Willi Sitte (68), in Halle lebender Maler und früherer Präsident des Verbandes Bildender Künstler der DDR, ist mittlerweile ein guter Bekannter in Kassel: 1977 war er erstmals mit einem Werkkomplex an der documenta beteiligt; im vorigen Jahr wurde in einer Einzelausstellung in der Brüderkirche ein ausgezeichneter Einblick in sein Gesamtwerk ermöglicht. Diese vom Kulturamt arrangierte Schau hatte neben den Gemälden auch Handzeichnungen und Lithographien vorgestellt, die den Maler von einer ganz anderen Seite zeigten.
Diese andere Seite kann man nun konzentriert in einer neuerlichen Sitte-Aus¬stellung studieren, die H.D. Tylle in seiner Realismusgalerie in Fuldatal-Ihringshausen (Auf dem Hasenstock 1 A) bis 30. Juli eingerichtet hat. Tylle konnte die Blätter selbst in dem Atelier in Halle aussuchen und, so manches Blatt einbeziehen, das bisher nie ausgestellt worden war.

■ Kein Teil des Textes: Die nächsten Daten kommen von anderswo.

(* ===== verification/LegacyScope.v ===== *)
(** * LegacyScope: the aliases the legacy translator's SQL mentions

    The SQL of [SQLTranslator] names a table by its alias in every
    [COLUMN] node; a query runs only when each such alias is declared
    in [FROM].  The translator keeps the map [aliases] from the alias of
    a loop variable or an attribute chain ([s], [s-group]) to the alias
    it declares in [FROM], shortened by [get_short_alias] when it is
    longer than [MAX_ALIAS_LENGTH].  This file shows that the walk and
    the qualifier loop keep every alias they write in a condition
    either a key of [aliases] or an alias of [FROM], and every value of
    [aliases] in [FROM] ([scoped]); so, when no alias was shortened, every
    alias the WHERE clause mentions is declared.  The [COLUMN] nodes of
    an attribute reached through a reference use the long alias, so a
    shortened alias leaves the WHERE clause naming an undeclared one. *)

From S2P Require Import Prelude SqlAst Types Schema Tables Legacy Monads Driver LegacyMonads LegacyTranslator.

Set Warnings "-register-all".

(** ** Aliases in SQL, in monads, in the translator *)

(** The alias of a [COLUMN] node at the head of a list. *)
Definition head_alias (l : list sx) : list string :=
  match l with
  | SStr tag :: SStr a :: _ => if bool_decide (tag = "COLUMN") then [a] else []
  | _ => []
  end.

(** The aliases of every [COLUMN] node of an SQL tree. *)
Fixpoint col_aliases (x : sx) : list string :=
  match x with
  | SList l => head_alias l ++ (fix go (l : list sx) : list string :=
                                  match l with [] => [] | y :: l' => col_aliases y ++ go l' end) l
  | _ => []
  end.

(** The aliases a monad carries: those of its loop variables and joined
    attributes, and those of the SQL it holds. *)
Fixpoint lm_aliases (m : lmonad) : list string :=
  let fix go (l : list lmonad) : list string := match l with [] => [] | y :: l' => lm_aliases y ++ go l' end in
  match m with
  | LObjectIter a _ => [a]
  | LAttr p a =>
      lm_aliases p ++ (match attr_py_type a, lalias p with
                       | TEntity _, Ok (Some s) => [s +:+ "-" +:+ attr_name a]
                       | _, _ => []
                       end)
  | LExpr _ sql | LBoolExpr sql | LConst sql => col_aliases sql
  | LCmp _ l r => lm_aliases l ++ lm_aliases r
  | LAnd ops | LOr ops | LList ops => go ops
  | LNot o | LMethod o _ => lm_aliases o
  | LParam _ _ | LFunc _ => []
  end.
Lemma install_outside env u :
  keeps (keeps_outside (user_plugin_dir env u)) (install_plugin env u).
Proof.
  unfold install_plugin.
  apply keeps_try_except; [apply _| |intros e; frame; apply fs_step_outside, rollback_same_fs].
  apply keeps_bind; [apply _|apply keeps_logger, _|intros []].
  apply keeps_bind; [apply _|apply fs_step_outside, check_existing_same_fs|].
  intros [id info|oe]; [apply keeps_ret, _|].
  unfold install_missing. apply keeps_bind_value; [apply _| |].
  { eapply keeps_impl; [apply grows_keeps_outside|apply create_directory_grows]. }
  intros [d|] (w & w1 & Hd); [|apply keeps_ret, _].
  apply create_directory_post in Hd as [-> _].
  repeat first
    [ frame_step
    | apply copy_files_outside
    | apply cleanup_outside
    | apply fs_step_outside;
      first [ apply create_records_same_fs | apply validate_same_fs
            | apply rollback_same_fs | apply commit_same_fs ] ].
Qed.

Lemma delete_removes_within env u :
  keeps (removes_within (user_plugin_dir env u)) (delete_plugin env u).
Proof.
  unfold delete_plugin, delete_existing.
  repeat first
    [ frame_step
    | apply cleanup_removes_within
    | apply fs_step_removes_within;
      first [ apply check_existing_same_fs | apply delete_records_same_fs
            | apply rollback_same_fs | apply commit_same_fs ] ].
Qed.





(** *** What the copy step copies *)

Lemma under_sibling (d : Path) x y : under (d ++ [x]) (d ++ [y]) → x = y.
Proof.
  unfold under. intros H%prefix_app_inv. destruct H as [k Hk]. by injection Hk.
Qed.

#[export] Instance keeps_entry_frame q n : Frame (keeps_entry q n).
Proof. split; unfold keeps_entry; simpl; auto. Qed.

Lemma outside_keeps_entry {A} p q n (m : M A) :
  ¬ under p q → keeps (keeps_outside p) m → keeps (keeps_entry q n) m.
Proof. intros Hq Hm w r w' H Hl. eapply Hm; eauto. Qed.

Lemma grows_keeps_entry {A} q n (m : M A) : keeps grows m → keeps (keeps_entry q n) m.
Proof. intros Hm w r w' H Hl. eapply lookup_weaken; [exact Hl|]. eapply Hm, H. Qed.

Lemma copy2_keeps_entry env q n src dst :
  ¬ under dst q → keeps (keeps_entry q n) (copy2 env src dst).
Proof. intros Hq. by eapply outside_keeps_entry, copy2_outside. Qed.

Lemma copytree_keeps_entry env q n src dst :
  ¬ under dst q → keeps (keeps_entry q n) (copytree env src dst).
Proof. intros Hq. by eapply outside_keeps_entry, copytree_outside. Qed.

Lemma rmtree_keeps_entry env q n p :
  ¬ under p q → keeps (keeps_entry q n) (rmtree env p).
Proof. intros Hq. by eapply outside_keeps_entry, rmtree_outside. Qed.

Lemma open_write_json_keeps_entry env q n p v :
  ¬ under p q → keeps (keeps_entry q n) (open_write_json env p v).
Proof. intros Hq. by eapply outside_keeps_entry, open_write_json_outside. Qed.

Lemma write_file_Ok_inv p content w w' :
  write_file p content w = (Ok tt, w') → fs w' = <[p := File content]> (fs w).
Proof.
  unfold write_file. destruct (negb _); [done|].
  destruct (fs w !! p) as [[|c]|]; [done| |]; by intros [= <-].
Qed.

Lemma copy2_Ok_inv env src dst w w' :
  copy2 env src dst w = (Ok tt, w') →
  fs w !! dst ≠ Some Dir →
  ∃ content, fs w !! src = Some (File content) ∧ fs w' = <[dst := File content]> (fs w).
Proof.
  unfold copy2, call. destruct (fault env (AtCopy2 src dst)); [done|].
  destruct (fs w !! src) as [[|content]|]; [done| |done].
  intros H Hd. exists content. split; [done|].
  destruct (fs w !! dst) as [[|c]|]; [done| |]; by apply write_file_Ok_inv in H.
Qed.

Lemma ancestors_and_self_length (p q : Path) :
  q ∈ ancestors_and_self p → (length q ≤ length p)%nat.
Proof.
  revert q. induction p as [|x p IH]; intros q; simpl; [by intros ?%elem_of_nil|].
  intros [->|Hq]%elem_of_cons; [simpl; lia|].
  apply list_elem_of_fmap in Hq as (q' & -> & Hq'). simpl. apply IH in Hq'. lia.
Qed.

Lemma make_dirs_elsewhere (ps : list Path) (tree : gmap Path node) (q : Path) :
  q ∉ ps → make_dirs ps tree !! q = tree !! q.
Proof.
  induction ps as [|p ps IH]; [done|]. intros [Hne Hq]%not_elem_of_cons.
  rewrite make_dirs_cons, lookup_insert_ne by done. auto.
Qed.

(** Making a directory with its parents leaves what is directly in it. *)
Lemma mkdir_parents_child env (d : Path) x w r w' :
  mkdir_parents env d w = (r, w') → fs w' !! (d ++ [x]) = fs w !! (d ++ [x]).
Proof.
  unfold mkdir_parents, call. destruct (fault env (AtMkdir d)); [by intros [= _ <-]|].
  destruct (forallb _ _); intros [= _ <-]; [|done]. simpl.
  apply make_dirs_elsewhere. intros Hin%ancestors_and_self_length.
  rewrite length_app in Hin. simpl in Hin. lia.
Qed.
(** X18.  A snapshot whose latest message has no text entry is handled as
    the empty message: the image action answers with its usage text and
    makes no call, and the financial-advice action sends the bare
    template. *)
Theorem missing_text_is_empty_message cfg w t :
  latest_message_text t = None ->
  emitted GenerateImage cfg w t = [plain ActionGenerateImage.usage] /\
  trace GenerateImage cfg w t = [] /\
  trace FinancialAdvice cfg w t =
    [RequestsPost (ActionFinancialAdvice.request cfg [])] /\
  forall a, invoke a cfg w t = invoke a cfg w {| latest_message_text := Some (PStr []) |}.
Proof.
  intros H. destruct t as [o]. cbn in H. subst o.
  split; [reflexivity|]. split; [reflexivity|].
  split; [apply advice_trace|].
  intros a. destruct a; reflexivity.
Qed.

(** X18 at work. *)
Lemma missing_text_is_empty_message_witness :
  emitted GenerateImage Sample.cfg Sample.image_reply More.no_text
    = [plain ActionGenerateImage.usage] /\
  trace GenerateImage Sample.cfg Sample.image_reply More.no_text = [].
Proof.
  destruct (@missing_text_is_empty_message Sample.cfg Sample.image_reply
              More.no_text eq_refl) as (H1 & H2 & _).
  split; assumption.
Defined.

Example status_600_is_forwarded :
  emitted FinancialAdvice Sample.cfg More.odd_status_reply (Sample.says "hi")
  = [{| text := PStr (lit "Diversify."); image := None |}].
Proof. reflexivity. Qed.

(** *** What a run returns *)

(** X19.  A run either returns the empty list of events, or it is the
    image action on a text that is not a [str]: that run raises
    [AttributeError] before its [try], with no message sent and no call
    made.  Every other run returns, whatever the outside world does. *)
Theorem run_returns_nil_or_text_is_not_str a cfg w t :
  returned a cfg w t = Ok [] \/
  (a = GenerateImage /\
   (forall s, get_text t <> PStr s) /\
   invoke a cfg w t = (Raise AttributeError, st0)).
Proof.
  destruct (returned a cfg w t) as [evs|e] eqn:H.
  - left. f_equal. exact (returns_nil_if_returns a cfg w t H).
  - right. destruct (raises_only_on_text a cfg w t H) as (Ha & _ & Hs & Hi).
    auto.
Qed.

Sitte ist ein von der Farbe besessener Maler. Begegnet man nun ausschließlich seinen grafischen Arbeiten, erlebt man einen ganz neuen, viel stilleren Künstler. Die Zeichnungen und Lithographien wirken offen, manchmal torsohaft und dann wieder wie Collagen. Der expressionistische Ton, der aus den farbkräftigen, von Rottönen dominierten Gemälden spricht, tritt hier zugunsten einer klassischen Gestaltungsweise zurück. Fast begeistern diese Blätter noch stärker als die Malerei.
Ob sich Sitte mit den Großen der Kunst auseinander setzt (Grünewald, Rembrandt, Goya, Courbet, Corinth), ob er Studien für, seine politischen Gemälde entwirft oder ob er Liebesthemen aufgreift immer geht es ihm um den Menschen, seine Körperlichkeit, seine Gefühle. Die prallen sinnlichen Formen sind daher Zeugen von Ängsten, Nöten und Kämpfen. Auschwitz ist ebensowenig vergessen wie die Hoffnung auf Liebe.
Bei der Anlage seiner Zeichnungen geht Sitte sehr unterschiedlich vor. Mal arbeitet er mit der Feder die Figuren und Räume heraus, dann wieder grundiert er mit dunkler Farbe eine Fläche, aus der er dann mit schwarzen und weißen Pinselstrichen Körper plastisch herausarbeitet. Eine großartige Begegnung.